А между тем все мысли идут туда, все чувства туда стремятся, и я почти никогда не перестаю жалеть, что я уехал. Я живу призрачно, и нельзя здесь жить иначе, потому что, оторвавшись от родного, я ни к чему не прижился здесь. Я, правда, как и в Москве это было, весь в своих мыслях, в своей работе, в стихах, в грезе. Но то, что меня читают беженцы, мне в конце концов все равно, воистину безразлично, за самыми малыми исключениями. Если бы мои писания доходили в Россию, это было бы совершенно другое. Но вряд ли туда что-нибудь достигает.

…………………………………………

Любовь моя! Катя моя! Как мне хотелось бы увидеть тебя, обнять тебя, поцеловать, прижаться и слушать, как бьется твое сердце, это удивительное сердце, лучше которого нет другого на Земле. Это сердце, по прихоти своей, полюбило меня. Я знаю, что не стою этой любви, я, всегда бегущий и убегающий, как тень на воде от летучего облака. Ах, моя новая книга стихов называется „Пронзенное облако!“ …Милая, милая моя, я всегда тебя любил с первой минуты…»

«1922 г. — 19 июня.

Моя милая Катя, чувства могут передаваться на расстоянии от сердца к сердцу без какого-либо внешнего способа, — а мы оба знаем, что при известной степени напряжения они наверно передаются, — ты должна чувствовать, ты не можешь не знать, что я все время о тебе думаю, помню тебя, не забываю никогда, с болью и радостью ощущаю неизменно, что такой милой и любимой, как ты, нет и не может быть другой на свете…»

«1922 г. 14 августа.

Пески и сосны… Помнишь, как нам было хорошо когда-то с тобой в Биаррице?

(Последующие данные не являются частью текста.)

(** * Sentinel coverage viewer: reference dates, phase resolution, date scan

    A shallow embedding of the pure helpers of [app.py]
    ([parse_date_ymd], [extract_dates_from_properties],
    [feature_has_target_date], [same_phase], [get_reference_date], the
    reference-date part of [load_reference_dates_and_gdfs]) and of the
    control flow of the coverage read-out at the end of the script.

    Conventions.
    - A Python [str] is a Rocq [string]; its characters are the code points
      below 256, and the character classes [\d], [\w] of [re] are those of
      Python's Unicode tables on that range.
    - A [datetime] is always UTC-aware in this program.  It is represented by
      its proleptic Gregorian ordinal ([toordinal()]) and the microseconds
      elapsed since midnight; [date.min] has ordinal 1 and [date.max] has
      ordinal 3652059.
    - Python exceptions are values of the error monad [result]. *)

From Stdlib Require Import ZArith Lia List Bool Ascii String Sorting.Sorted
  Sorting.Permutation.
Import ListNotations.

Local Open Scope Z_scope.

(** ** Exceptions and the error monad *)

Inductive exn : Type :=
| ZeroDivisionError
| OverflowError
| ValueError
| IndexError.

Inductive result (A : Type) : Type :=
| Ok (a : A)
| Raise (e : exn).

Arguments Ok {A} a.
Arguments Raise {A} e.

Definition bind {A B : Type} (m : result A) (k : A -> result B) : result B :=
  match m with
  | Ok a => k a
  | Raise e => Raise e
  end.

Notation "x <- m ;; k" := (bind m (fun x => k))
  (at level 61, m at next level, right associativity).

(** [try: ... except Exception: return None] *)
Definition except_none {A : Type} (m : result A) : option A :=
  match m with
  | Ok a => Some a
  | Raise _ => None
  end.

(** A list comprehension [[x for x in l if f x]] whose test may raise. *)
Fixpoint filterM {A : Type} (f : A -> result bool) (l : list A)
  : result (list A) :=
  match l with
  | [] => Ok []
  | x :: tl =>
      b <- f x ;;
      rest <- filterM f tl ;;
      Ok (if b then x :: rest else rest)
  end.

(** Python's [%] on integers: the sign of the divisor, as [Z.modulo]. *)
Definition py_mod (a b : Z) : result Z :=
  if b =? 0 then Raise ZeroDivisionError else Ok (a mod b).

(** ** Calendar dates *)

Module Calendar.

Definition MINYEAR : Z := 1.
Definition MAXYEAR : Z := 9999.
Definition MAXORDINAL : Z := 3652059.

Definition is_leap (y : Z) : bool :=
  (y mod 4 =? 0) && (negb (y mod 100 =? 0) || (y mod 400 =? 0)).

Definition days_in_month (y m : Z) : Z :=
  if m =? 2 then (if is_leap y then 29 else 28)
  else if (m =? 4) || (m =? 6) || (m =? 9) || (m =? 11) then 30
  else 31.

Definition days_before_year (y : Z) : Z :=
  let y1 := y - 1 in
  y1 * 365 + y1 / 4 - y1 / 100 + y1 / 400.

Definition DAYS_BEFORE_MONTH : list Z :=
  [0; 31; 59; 90; 120; 151; 181; 212; 243; 273; 304; 334].

Definition days_before_month (y m : Z) : Z :=
  nth (Z.to_nat (m - 1)) DAYS_BEFORE_MONTH 0
  + (if (2 <? m) && is_leap y then 1 else 0).

Definition ymd2ord (y m d : Z) : Z :=
  days_before_year y + days_before_month y m + d.

(** The checks of the [date] constructor. *)
Definition check_date_fields (y m d : Z) : result unit :=
  if negb ((MINYEAR <=? y) && (y <=? MAXYEAR)) then Raise ValueError
  else if negb ((1 <=? m) && (m <=? 12)) then Raise ValueError
  else if negb ((1 <=? d) && (d <=? days_in_month y m)) then Raise ValueError
  else Ok tt.

End Calendar.

(** ** UTC datetimes *)

Record datetime : Type := mkDatetime {
  ordinal : Z;      (* [self.date().toordinal()] *)
  micros : Z        (* microseconds since midnight *)
}.

Definition MICROS_PER_DAY : Z := 86400000000.

Definition valid_datetime (d : datetime) : Prop :=
  1 <= ordinal d <= Calendar.MAXORDINAL /\ 0 <= micros d < MICROS_PER_DAY.

(** [datetime(y, m, d, tzinfo=timezone.utc)] *)
Definition utc_midnight (y m d : Z) : datetime :=
  mkDatetime (Calendar.ymd2ord y m d) 0.

(** [a <= b] and [a < b] on aware datetimes of one zone. *)
Definition dt_leb (a b : datetime) : bool :=
  (ordinal a <? ordinal b)
  || ((ordinal a =? ordinal b) && (micros a <=? micros b)).

Definition dt_ltb (a b : datetime) : bool :=
  (ordinal a <? ordinal b)
  || ((ordinal a =? ordinal b) && (micros a <? micros b)).

Definition dt_le (a b : datetime) : Prop := dt_leb a b = true.
Definition dt_lt (a b : datetime) : Prop := dt_ltb a b = true.

Definition datetime_eq_dec (a b : datetime) : {a = b} + {a <> b}.
Proof. decide equality; apply Z.eq_dec. Defined.

(** [(a.date() - b.date()).days] *)
Definition date_diff_days (a b : datetime) : Z := ordinal a - ordinal b.

(** [d - timedelta(days=n)]: the time of day is kept, the date must stay
    within [date.min .. date.max]. *)
Definition sub_days (d : datetime) (n : Z) : result datetime :=
  let o := ordinal d - n in
  if (0 <? o) && (o <=? Calendar.MAXORDINAL)
  then Ok (mkDatetime o (micros d))
  else Raise OverflowError.

(** [.replace(hour=0, minute=0, second=0, microsecond=0, tzinfo=utc)] *)
Definition replace_midnight_utc (d : datetime) : datetime :=
  mkDatetime (ordinal d) 0.

(** ** Sorting, [min] and [max] on datetimes *)

(** [list.sort()] is a stable sort driven by [<]; on a list it is modelled
    by stable insertion, which yields the same list as any stable sort. *)
Fixpoint insert_sorted (x : datetime) (l : list datetime) : list datetime :=
  match l with
  | [] => [x]
  | y :: tl => if dt_ltb y x then y :: insert_sorted x tl else x :: l
  end.

Fixpoint py_sort (l : list datetime) : list datetime :=
  match l with
  | [] => []
  | x :: tl => insert_sorted x (py_sort tl)
  end.

(** [min(l)]: the first smallest item; [ValueError] on an empty list. *)
Definition py_min (l : list datetime) : result datetime :=
  match l with
  | [] => Raise ValueError
  | x :: tl => Ok (fold_left (fun m y => if dt_ltb y m then y else m) tl x)
  end.

(** [max(l, default=dflt)]: the first largest item, [dflt] when [l] is
    empty. *)
Definition py_max_default (l : list datetime) (dflt : datetime) : datetime :=
  match l with
  | [] => dflt
  | x :: tl => fold_left (fun m y => if dt_ltb m y then y else m) tl x
  end.

(** ** The phase resolver *)

Definition same_phase (chosen ref : datetime) (period_days : Z)
  : result bool :=
  r <- py_mod (date_diff_days chosen ref) period_days ;;
  Ok (r =? 0).

Definition get_reference_date (chosen : datetime)
    (reference_dates : list datetime) (period_days : Z)
  : result (option datetime) :=
  match reference_dates with
  | [] => Ok None
  | _ :: _ =>
      matches <- filterM (fun r => same_phase chosen r period_days)
                   reference_dates ;;
      match matches with
      | _ :: _ =>
          let matches := py_sort matches in
          match find (fun r => dt_leb r chosen) (rev matches) with
          | Some r => Ok (Some r)
          | None =>
              match matches with
              | m0 :: _ => Ok (Some m0)
              | [] => Raise IndexError
              end
          end
      | [] =>
          dflt <- py_min reference_dates ;;
          let anchor :=
            py_max_default
              (filter (fun r => dt_leb r chosen) reference_dates) dflt in
          shift <- py_mod (date_diff_days chosen anchor) period_days ;;
          shifted <- sub_days chosen shift ;;
          Ok (Some (replace_midnight_utc shifted))
      end
  end.

(** ** Text: character classes and the date pattern *)

Local Open Scope string_scope.

Definition code (c : ascii) : N := N_of_ascii c.

Definition in_range (lo hi : N) (c : ascii) : bool :=
  ((lo <=? code c) && (code c <=? hi))%N.

(** [\d]: the decimal digits; below 256 these are [0-9]. *)
Definition is_digit (c : ascii) : bool := in_range 48 57 c.

(** [\w]: alphanumeric characters and the underscore.  Below 256 the
    alphanumerics are the ASCII letters and digits, the letters of the
    Latin-1 block and its numeric signs (superscripts and fractions). *)
Definition is_word (c : ascii) : bool :=
  is_digit c || in_range 65 90 c || in_range 97 122 c || (code c =? 95)%N
  || (code c =? 170)%N || in_range 178 179 c || (code c =? 181)%N
  || in_range 185 186 c || in_range 188 190 c
  || in_range 192 214 c || in_range 216 246 c || in_range 248 255 c.

Definition is_word_opt (c : option ascii) : bool :=
  match c with
  | Some c => is_word c
  | None => false
  end.

(** [\b] between the character before the position and the one at it; a
    missing character (start or end of the text) counts as a non-word. *)
Definition word_boundary (before at_pos : option ascii) : bool :=
  xorb (is_word_opt before) (is_word_opt at_pos).

Definition first_char (s : string) : option ascii :=
  match s with
  | EmptyString => None
  | String c _ => Some c
  end.

(** One attempt of [DATE_RE = \b(20\d{2}-\d{2}-\d{2})\b] at the start of
    [s], where [prev] is the character just before [s] in the scanned text.
    The result is group 1. *)
Definition DATE_RE_match (prev : option ascii) (s : string) : option string :=
  match s with
  | String c0 (String c1 (String c2 (String c3 (String c4 (String c5
      (String c6 (String c7 (String c8 (String c9 rest))))))))) =>
      if word_boundary prev (Some c0)
         && (c0 =? "2")%char && (c1 =? "0")%char
         && is_digit c2 && is_digit c3
         && (c4 =? "-")%char
         && is_digit c5 && is_digit c6
         && (c7 =? "-")%char
         && is_digit c8 && is_digit c9
         && word_boundary (Some c9) (first_char rest)
      then Some (substring 0 10 s)
      else None
  | _ => None
  end.

(** The left-to-right scan of [DATE_RE.findall]: an attempt at every
    position, and after a hit the scan resumes just after it, which the
    counter [skip] of characters still inside the last hit expresses. *)
Fixpoint findall_from (prev : option ascii) (skip : nat) (s : string)
  : list string :=
  match s with
  | EmptyString => []
  | String c rest =>
      match skip with
      | S k => findall_from (Some c) k rest
      | O =>
          match DATE_RE_match prev s with
          | Some hit => hit :: findall_from (Some c) 9 rest
          | None => findall_from (Some c) 0 rest
          end
      end
  end.

Definition DATE_RE_findall (v : string) : list string :=
  findall_from None 0 v.

(** ** [datetime.strptime(s, "%Y-%m-%d")] *)

Definition digit_val (c : ascii) : Z := Z.of_N (code c) - 48.

(** [%m] is [1[0-2]|0[1-9]|[1-9]]: the ways it can match a prefix of [r],
    in the order the regex engine tries them, each with the rest. *)
Definition month_alts (r : string) : list (Z * string) :=
  (match r with
   | String a (String b r') =>
       if (a =? "1")%char && in_range 48 50 b
       then [(10 + digit_val b, r')] else []
   | _ => []
   end)
  ++ (match r with
      | String a (String b r') =>
          if (a =? "0")%char && in_range 49 57 b
          then [(digit_val b, r')] else []
      | _ => []
      end)
  ++ (match r with
      | String a r' => if in_range 49 57 a then [(digit_val a, r')] else []
      | _ => []
      end).

(** [%d] is [3[0-1]|[1-2]\d|0[1-9]|[1-9]| [1-9]]. *)
Definition day_alts (r : string) : list (Z * string) :=
  (match r with
   | String a (String b r') =>
       if (a =? "3")%char && in_range 48 49 b
       then [(30 + digit_val b, r')] else []
   | _ => []
   end)
  ++ (match r with
      | String a (String b r') =>
          if in_range 49 50 a && is_digit b
          then [(10 * digit_val a + digit_val b, r')] else []
      | _ => []
      end)
  ++ (match r with
      | String a (String b r') =>
          if (a =? "0")%char && in_range 49 57 b
          then [(digit_val b, r')] else []
      | _ => []
      end)
  ++ (match r with
      | String a r' => if in_range 49 57 a then [(digit_val a, r')] else []
      | _ => []
      end)
  ++ (match r with
      | String a (String b r') =>
          if (a =? " ")%char && in_range 49 57 b
          then [(digit_val b, r')] else []
      | _ => []
      end).

(** After [%Y-]: every way to match [%m-%d], in backtracking order. *)
Definition month_day_matches (r : string) : list (Z * Z * string) :=
  flat_map
    (fun mr : Z * string =>
       match snd mr with
       | String c r2 =>
           if (c =? "-")%char
           then map (fun dr : Z * string => (fst mr, fst dr, snd dr))
                  (day_alts r2)
           else []
       | EmptyString => []
       end)
    (month_alts r).

(** The format regex is matched at the start of [s]; the first match in
    backtracking order is taken, text left after it is an error, and the
    fields must make a date.  The result carries [tzinfo=utc]. *)
Definition strptime_ymd (s : string) : result datetime :=
  match s with
  | String y1 (String y2 (String y3 (String y4 (String c r)))) =>
      if is_digit y1 && is_digit y2 && is_digit y3 && is_digit y4
         && (c =? "-")%char
      then
        match month_day_matches r with
        | [] => Raise ValueError
        | (m, d, EmptyString) :: _ =>
            let y := 1000 * digit_val y1 + 100 * digit_val y2
                     + 10 * digit_val y3 + digit_val y4 in
            _ <- Calendar.check_date_fields y m d ;;
            Ok (utc_midnight y m d)
        | (_, _, String _ _) :: _ => Raise ValueError
        end
      else Raise ValueError
  | _ => Raise ValueError
  end.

Столько любви, и молодости, и счастья было в нас, и как пело сердце, в прозрачном любующемся сознании — непрерывающаяся пряжа все новых и новых мыслей и образов. Там я написал много страниц, которые навсегда останутся певучим знаком моей души, твоей души, нашей любви. Там я был только с тобой, никогда ни с кем другим, это наш Океан, наше Солнце, наш, только наш, могучий вал, хоть мы стояли с тобой высоко над водой! Моя милая, я объехал чуть не всю Землю и видел все океаны, но такого Океана, которому именно там я пропел свою песню — „Океан мой древний прародитель“, — такого высокого плещущего Океана, который жил и манил всеми празднествами сил — перед нашими глазами и в двух наших сердцах, я не видел уже нигде и никогда».

Из письма от 12 марта 1923 года: «В Москву мне хочется всегда, а днями так это бывает, что я лежу угрюмый целый день, молча курю, думаю о России, о великой радости слышать везде Русский язык, о том, что я Русский, а все-таки не гражданин вселенной, и уж меньше всего гражданин старенькой, скучненькой, серенькой Европы…»

«1924 г. 15 сентября.

Шатэлейн.

Золотое утро.

О, поэты, сколь они непоследовательны! Я был последователен, когда тебе и мне светили наши зори, первые зори, и вторые, и третьи. Но тогда я последовательностью в своих неукрощаемых причудах и беспутствах столько раз тебя ранил, что, падая сейчас перед тобой на колени, говорю: Бессмертная моя любовь, моя Катя, моя радость, мое счастье, моя Беатриче, нужно было быть тобою, чтобы не бросить меня, не разлюбить, или не сойти с ума, или не умереть.

Благословляю Судьбу, что злой Хаос не захлестнул меня, ни тебя, и в бушевавшем Хаосе ты была прекраснее и совершеннее, чем сама о том можешь знать. Благодарю Судьбу, что она послала тебя как свет неугасимый в мою спутанную жизнь. Пройдя свой горючий путь и значительно возобладав над собою, я теперь боюсь ранить чужую душу, какая бы она ни была, какой бы тяжестью или помехой она ни вставала. Но мне жаль, что я не могу показать этого внимания воочию тебе, тебе, моей тебе. И мне жаль той свободной бессовестности, или внесовестливости, которая, рядом со старой совестью, и с добросовестностью, и с любовью лучезарной, жила в моем сердце, когда мне и тебе светили наши зори».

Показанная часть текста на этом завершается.